*** EXERCISE MATERIALS

(** The record that a panic of the projection leaves behind: the labels are
    appended, and the fields that the last statements derive are untouched. *)
Lemma buildClusterInfo_state_on_panic (obj : Unstructured) (c : DBClusterInfo)
    (path : list string) (T : gotype) :
  first_offending obj = Some (path, T) ->
  let c' := fst (buildClusterInfo obj c) in
  RootUser c' = RootUser c /\ DBPort c' = DBPort c /\
  DBNamespace c' = DBNamespace c /\ DBCluster c' = DBCluster c /\
  Labels c' = Labels c ++ concat_labels (range_order (GetLabels obj)) /\
  Topology c' = Topology c /\ Engine c' = Engine c /\ Storage c' = Storage c.
Proof.
  unfold first_offending, required_fields, well_typed, field, buildClusterInfo,
    Stmt.bind.
  rewrite range_labels_appends.
  cbn [List.find lookup_path fst snd].
  destruct (index (Object obj) "status") as [| | | | |st|] eqn:Hstatus;
    intros H; try (state_at H c).
  destruct (index st "cluster") as [| | | | |cl|] eqn:Hcluster;
    try (state_at H c).
  destruct (index (Object obj) "spec") as [| | | | |spec|] eqn:Hspec;
    try (state_at H c).
  destruct (index spec "version") eqn:Hv; try (state_at H c).
  destruct (index spec "instances") eqn:Hi; try (state_at H c).
  destruct (index spec "baseServerId") eqn:Hb; try (state_at H c).
  destruct (index spec "secretName") eqn:Hs; try (state_at H c).
  destruct (index st "createTime") eqn:Ht; try (state_at H c).
  destruct (index cl "status") eqn:Hcs; try (state_at H c).
  destruct (index cl "onlineInstances") eqn:Ho; try (state_at H c).
  eval_checks H. discriminate H.
Qed.

(** X1.  Whether it completes or panics, the projection leaves the four fields
    that [Run] sets before the call as they are: the root user, the port and
    the identity of the cluster. *)
Theorem buildClusterInfo_preserves_identity (obj : Unstructured)
    (c : DBClusterInfo) :
  let c' := fst (buildClusterInfo obj c) in
  RootUser c' = RootUser c /\ DBPort c' = DBPort c /\
  DBNamespace c' = DBNamespace c /\ DBCluster c' = DBCluster c.
Proof.
  destruct (first_offending obj) as [[path T]|] eqn:Hoff.
  - pose proof (buildClusterInfo_state_on_panic obj c path T Hoff) as H.
    cbv zeta in *. tauto.
  - destruct (first_offending_None obj Hoff)
      as (v & i & b & sn & t & cs & oi & Hv & Hi & Hb & Hs & Ht & Hcs & Ho).
    rewrite (buildClusterInfo_done obj c v i b sn t cs oi) by assumption.
    cbn. repeat split.
Qed.

(** X2.  A projection that panics has already appended the labels to [Labels],
    and has not yet written [Topology], [Engine] or [Storage]. *)
Theorem buildClusterInfo_panic_is_partial (obj : Unstructured)
    (c c' : DBClusterInfo) (e : TypeAssertionError) :
  buildClusterInfo obj c = (c', Stmt.Panics e) ->
  Labels c' = Labels c ++ concat_labels (range_order (GetLabels obj)) /\
  Topology c' = Topology c /\ Engine c' = Engine c /\ Storage c' = Storage c.
Proof.
  intros Hrun.
  destruct (first_offending obj) as [[path T]|] eqn:Hoff.
  - pose proof (buildClusterInfo_state_on_panic obj c path T Hoff) as H.
    cbv zeta in H. rewrite Hrun in H. cbn [fst] in H. tauto.
  - apply (buildClusterInfo_completes_iff obj c) in Hoff.
    rewrite Hrun in Hoff. discriminate Hoff.
Qed.

(** *** Further properties of [Complete] *)

(** X5.  When the kubeconfig yields no namespace, [Complete] returns that error
    after the one call; by then it has already written what the call
    returned into [Namespace] and [EnforceNamespace], and nothing else. *)
Theorem Complete_namespace_error (f : Factory) (args : list string)
    (o : DescribeOptions) (ns : string) (enforce : bool) (e : error) :
  args <> [] ->
  ToRawKubeConfigLoader_Namespace f = (ns, enforce, Some e) ->
  Complete f args o
  = (set_EnforceNamespace enforce (set_Namespace ns o), [CallNamespace], Some e).
Proof.
  intros Hargs Hns. unfold Complete.
  destruct args as [|a args]; [contradiction|].
  cbn [length Nat.eqb]. rewrite Hns. reflexivity.
Qed.

(** X6.  When the dynamic client cannot be built, [Complete] returns that error:
    [client] and [NewBuilder] stay as they were, while [BuilderArgs] already
    holds the source name and the arguments. *)
Theorem Complete_client_error (f : Factory) (args : list string)
    (o : DescribeOptions) (ns : string) (enforce : bool)
    (config : rest.Config) (e : error) :
  args <> [] ->
  ToRawKubeConfigLoader_Namespace f = (ns, enforce, None) ->
  ToRESTConfig f = inl config ->
  NewForConfig config = inr e ->
  exists o',
    Complete f args o
    = (o', [CallNamespace; CallToRESTConfig; CallNewForConfig config], Some e) /\
    client o' = client o /\ NewBuilder o' = NewBuilder o /\
    BuilderArgs o' = PlaygroundSourceName :: args.
Proof.
  intros Hargs Hns Hcfg Hnew. unfold Complete.
  destruct args as [|a args]; [contradiction|].
  cbn [length Nat.eqb]. rewrite Hns, Hcfg, Hnew.
  eexists. split; [reflexivity|].
  destruct (AllNamespaces _); repeat split; reflexivity.
Qed.

(** X7.  [Complete] reports success exactly when an argument is given, the
    namespace is resolved, and either the REST configuration is missing or
    the client is built from it. *)
Theorem Complete_nil_iff (f : Factory) (args : list string)
    (o : DescribeOptions) :
  snd (Complete f args o) = None <->
  args <> [] /\
  snd (ToRawKubeConfigLoader_Namespace f) = None /\
  match ToRESTConfig f with
  | inr _ => True
  | inl config => exists c, NewForConfig config = inl c
  end.
Proof.
  unfold Complete. destruct args as [|a args].
  - cbn [length Nat.eqb snd]. split; [discriminate|intros [[] _]; reflexivity].
  - cbn [length Nat.eqb].
    destruct (ToRawKubeConfigLoader_Namespace f) as [[ns enforce] [e|]];
      cbn [snd].
    + split; [discriminate|intros (_ & H & _); discriminate H].
    + destruct (ToRESTConfig f) as [config|e]; cbn [snd].
      * destruct (NewForConfig config) as [c|e]; cbn [snd].
        -- split; [|reflexivity]. intros _. split; [discriminate|].
           split; [reflexivity|]. exists c. reflexivity.
        -- split; [discriminate|]. intros (_ & _ & c & Hc). discriminate Hc.
      * split; [|reflexivity]. intros _. split; [discriminate|]. auto.
Qed.

(** X8.  Whatever the factory answers, [Complete] leaves [AllNamespaces],
    [DescriberSettings] and [FilenameOptions] as they were. *)
Theorem Complete_frame (f : Factory) (args : list string) (o : DescribeOptions) :
  let o' := fst (fst (Complete f args o)) in
  AllNamespaces o' = AllNamespaces o /\
  DescriberSettings o' = DescriberSettings o /\
  FilenameOptions o' = FilenameOptions o.
Proof.
  unfold Complete. destruct args as [|a args]; cbn [length Nat.eqb fst].
  - repeat split.
  - destruct (ToRawKubeConfigLoader_Namespace f) as [[ns enforce] [e|]];
      cbn [fst]; [repeat split|].
    destruct (ToRESTConfig f) as [config|e]; cbn [fst].
    + destruct (NewForConfig config) as [c|e]; cbn [fst];
        destruct (AllNamespaces (set_EnforceNamespace enforce (set_Namespace ns o)));
        repeat split.
    + destruct (AllNamespaces (set_EnforceNamespace enforce (set_Namespace ns o)));
        repeat split.
Qed.

(** X9.  [Complete] calls the factory in one order and stops at the first
    failure: with no argument it calls nothing; otherwise it resolves the
    namespace, asks for the REST configuration only if that succeeded, and
    builds the client only if a configuration came back, from that
    configuration. *)
Theorem Complete_calls_in_order (f : Factory) (args : list string)
    (o : DescribeOptions) :
  snd (fst (Complete f args o))
  = match args with
    | [] => []
    | _ :: _ =>
        CallNamespace
          :: match snd (ToRawKubeConfigLoader_Namespace f) with
             | Some _ => []
             | None =>
                 CallToRESTConfig
                   :: match ToRESTConfig f with
                      | inr _ => []
                      | inl config => [CallNewForConfig config]
                      end
             end
    end.
Proof.
  unfold Complete. destruct args as [|a args]; cbn [length Nat.eqb fst snd].
  - reflexivity.
  - destruct (ToRawKubeConfigLoader_Namespace f) as [[ns enforce] [e|]];
      cbn [fst snd]; [reflexivity|].
    destruct (ToRESTConfig f) as [config|e]; cbn [fst snd]; [|reflexivity].
    destruct (NewForConfig config); reflexivity.
Qed.

(** X10.  After a [Complete] that returned nil on a factory with a REST
    configuration, the options are ready for [Run]: the client is the one
    built from the configuration, the builder is the factory's, the builder
    arguments are the source name followed by the arguments, and the
    namespace is enforced only if the kubeconfig says so and
    [AllNamespaces] is not set. *)
Theorem Complete_ready (f : Factory) (args : list string)
    (o o' : DescribeOptions) (calls : list event) (config : rest.Config) :
  Complete f args o = (o', calls, None) ->
  ToRESTConfig f = inl config ->
  exists c,
    NewForConfig config = inl c /\
    client o' = Some c /\
    NewBuilder o' = Some (Factory_NewBuilder f) /\
    BuilderArgs o' = PlaygroundSourceName :: args /\
    Namespace o' = fst (fst (ToRawKubeConfigLoader_Namespace f)) /\
    EnforceNamespace o'
    = (snd (fst (ToRawKubeConfigLoader_Namespace f)) && negb (AllNamespaces o))%bool.
Proof.
  unfold Complete. destruct args as [|a args]; cbn [length Nat.eqb];
    [discriminate|].
  destruct (ToRawKubeConfigLoader_Namespace f) as [[ns enforce] [e|]];
    [discriminate|].
  intros Hrun Hcfg. rewrite Hcfg in Hrun.
  destruct (NewForConfig config) as [c|e]; [|discriminate].
  injection Hrun as <- _. exists c. cbn [fst snd].
  destruct o as [ns0 d nb ba en alln ds fo cl]; cbn.
  destruct alln, enforce; repeat split.
Qed.

(** *** Further properties of [Run] *)

Lemma loop_event_cons (o : DescribeOptions) (info : resource.Info)
    (infos : list resource.Info) (e : event) :
  loop_event o infos e -> loop_event o (info :: infos) e.
Proof.
  destruct e as [| | | |g ns n|ci|line]; cbn [loop_event];
    try (intros H; exact H).
  - intros (i & Hi & He). exists i. split; [right; exact Hi|exact He].
  - intros (c & i & obj & Hc & Hi & Hf & Hb).
    exists c, i, obj. split; [exact Hc|]. split; [right; exact Hi|]. auto.
Qed.

Lemma loop_result_cons (o : DescribeOptions) (info : resource.Info)
    (infos : list resource.Info) (r : option result) :
  loop_result o infos r -> loop_result o (info :: infos) r.
Proof.
  destruct r as [[[e|]|[e|]]|]; cbn [loop_result]; try (intros H; exact H).
  - intros (c & i & Hc & Hi & Hf). exists c, i.
    split; [exact Hc|]. split; [right; exact Hi|exact Hf].
  - intros (c & i & obj & ci & Hc & Hi & Hf & Hb). exists c, i, obj, ci.
    split; [exact Hc|]. split; [right; exact Hi|]. auto.
  - intros [Hc _]. split; [exact Hc|discriminate].
Qed.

******

Among the lines of the listing, count those containing the word "only". Answer with the count alone.

3